• **Exercise requirements**
Below are the records; restate all of them exactly.

[[ Dataset records open ]]

(** C8. The stability wait returns on every execution: for whatever the
    file system answers and however long the sleeps last, 22 iterations
    are never used up. It returns [True] at the first check that finds
    the path, having slept 0.5 s (or longer) after each earlier check,
    and it returns [False] at the first moment after a sleep at which more
    than 10 s have passed, which happens after 21 sleeps at the latest;
    the staging then ends with [FileNeverAppeared]. *)
Theorem wait_for_file_terminates (w : wait_env) :
  ∃ r, wait_for_file w 10 = Some r ∧
       (∀ fuel, (wait_fuel 10 ≤ fuel)%nat -> wait_loop w 10000 fuel 0 0 = Some r) ∧
       (sleeps r ≤ 21)%nat ∧
       waited_ms r = slept_until w (sleeps r) ∧
       (∀ j, (j < sleeps r)%nat -> exists_at w j = false) ∧
       (found r = true -> exists_at w (sleeps r) = true ∧ waited_ms r ≤ 10000) ∧
       (found r = false ->
          10000 < waited_ms r ∧
          ∃ n, sleeps r = S n ∧ slept_until w n ≤ 10000) ∧
       (exists_at w 0 = true -> r = {| found := true; sleeps := 0; waited_ms := 0 |}) ∧
       (found r = false ->
          ∀ st f env, stage st f w env = Some (st, FileNeverAppeared)).
Proof.
  destruct (wait_loop_returns w 10000 (wait_fuel 10) 0)
    as (r & Hr & Hs & Hw & Hnot & Ht & Hf); [done | done | lia |].
  exists r. split; [exact Hr |].
  split; [|split; [|split; [|split; [|split; [|split; [|split]]]]]]; try done.
  - intros fuel Hfuel. by apply (wait_loop_more_fuel _ _ _ _ _ _ _ Hr).
  - pose proof (slept_until_lower w (sleeps r)).
    destruct (found r) eqn:Hfound.
    + destruct Ht as [_ Ht]; [done |]. lia.
    + destruct Hf as (_ & n & Hn & Hle); [done |].
      pose proof (slept_until_lower w n). lia.
  - intros H0. unfold wait_for_file in Hr.
    change (wait_fuel 10) with (S 21) in Hr.
    rewrite (wait_loop_found_now _ _ _ _ _ H0) in Hr. by injection Hr as <-.
  - intros Hfound st f env.
    assert (Hwait : wait_for_file w 10 = Some r) by exact Hr.
    unfold stage. rewrite Hwait. simpl. by rewrite Hfound.
Qed.

Lemma wait_for_file_terminates_witness :
  ∃ r, wait_for_file {| exists_at := λ k, (3 <=? k)%nat; lag := λ _, 20%N |} 10 = Some r ∧
       found r = true ∧ sleeps r = 3%nat ∧ waited_ms r = 1560.
Proof.
  destruct (wait_for_file_terminates
              {| exists_at := λ k, (3 <=? k)%nat; lag := λ _, 20%N |})
    as (r & Hr & _).
  exists r. split; [exact Hr |].
  vm_compute in Hr. injection Hr as <-. repeat split.
Defined.

End StagerClaims.

(** ** The Rectangle Extractor and the Coordinate Writer *)

Module ExtractorFacts.
Import Extractor ExtractorSpec.

(** *** Segmentation *)

Lemma pixel_segment (img : image) r c :
  pixel (segment img) r c = threshold_pixel 50 255 THRESH_BINARY_INV <$> pixel img r c.
Proof.
  unfold pixel, segment, threshold. rewrite list_lookup_fmap.
  destruct (img !! r) as [row|]; [|done]. simpl. by rewrite list_lookup_fmap.
Qed.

[[ Dataset records closed ]]

• **Your response**
(** C8. The stability wait returns on every execution: for whatever the
    file system answers and however long the sleeps last, 22 iterations
    are never used up. It returns [True] at the first check that finds
    the path, having slept 0.5 s (or longer) after each earlier check,
    and it returns [False] at the first moment after a sleep at which more
    than 10 s have passed, which happens after 21 sleeps at the latest;
    the staging then ends with [FileNeverAppeared]. *)
Theorem wait_for_file_terminates (w : wait_env) :
  ∃ r, wait_for_file w 10 = Some r ∧
       (∀ fuel, (wait_fuel 10 ≤ fuel)%nat -> wait_loop w 10000 fuel 0 0 = Some r) ∧
       (sleeps r ≤ 21)%nat ∧
       waited_ms r = slept_until w (sleeps r) ∧
       (∀ j, (j < sleeps r)%nat -> exists_at w j = false) ∧
       (found r = true -> exists_at w (sleeps r) = true ∧ waited_ms r ≤ 10000) ∧
       (found r = false ->
          10000 < waited_ms r ∧
          ∃ n, sleeps r = S n ∧ slept_until w n ≤ 10000) ∧
       (exists_at w 0 = true -> r = {| found := true; sleeps := 0; waited_ms := 0 |}) ∧
       (found r = false ->
          ∀ st f env, stage st f w env = Some (st, FileNeverAppeared)).
Proof.
  destruct (wait_loop_returns w 10000 (wait_fuel 10) 0)
    as (r & Hr & Hs & Hw & Hnot & Ht & Hf); [done | done | lia |].
  exists r. split; [exact Hr |].
  split; [|split; [|split; [|split; [|split; [|split; [|split]]]]]]; try done.
  - intros fuel Hfuel. by apply (wait_loop_more_fuel _ _ _ _ _ _ _ Hr).
  - pose proof (slept_until_lower w (sleeps r)).
    destruct (found r) eqn:Hfound.
    + destruct Ht as [_ Ht]; [done |]. lia.
    + destruct Hf as (_ & n & Hn & Hle); [done |].
      pose proof (slept_until_lower w n). lia.
  - intros H0. unfold wait_for_file in Hr.
    change (wait_fuel 10) with (S 21) in Hr.
    rewrite (wait_loop_found_now _ _ _ _ _ H0) in Hr. by injection Hr as <-.
  - intros Hfound st f env.
    assert (Hwait : wait_for_file w 10 = Some r) by exact Hr.
    unfold stage. rewrite Hwait. simpl. by rewrite Hfound.
Qed.

Lemma wait_for_file_terminates_witness :
  ∃ r, wait_for_file {| exists_at := λ k, (3 <=? k)%nat; lag := λ _, 20%N |} 10 = Some r ∧
       found r = true ∧ sleeps r = 3%nat ∧ waited_ms r = 1560.
Proof.
  destruct (wait_for_file_terminates
              {| exists_at := λ k, (3 <=? k)%nat; lag := λ _, 20%N |})
    as (r & Hr & _).
  exists r. split; [exact Hr |].
  vm_compute in Hr. injection Hr as <-. repeat split.
Defined.

End StagerClaims.

(** ** The Rectangle Extractor and the Coordinate Writer *)

Module ExtractorFacts.
Import Extractor ExtractorSpec.

(** *** Segmentation *)

Lemma pixel_segment (img : image) r c :
  pixel (segment img) r c = threshold_pixel 50 255 THRESH_BINARY_INV <$> pixel img r c.
Proof.
  unfold pixel, segment, threshold. rewrite list_lookup_fmap.
  destruct (img !! r) as [row|]; [|done]. simpl. by rewrite list_lookup_fmap.
Qed.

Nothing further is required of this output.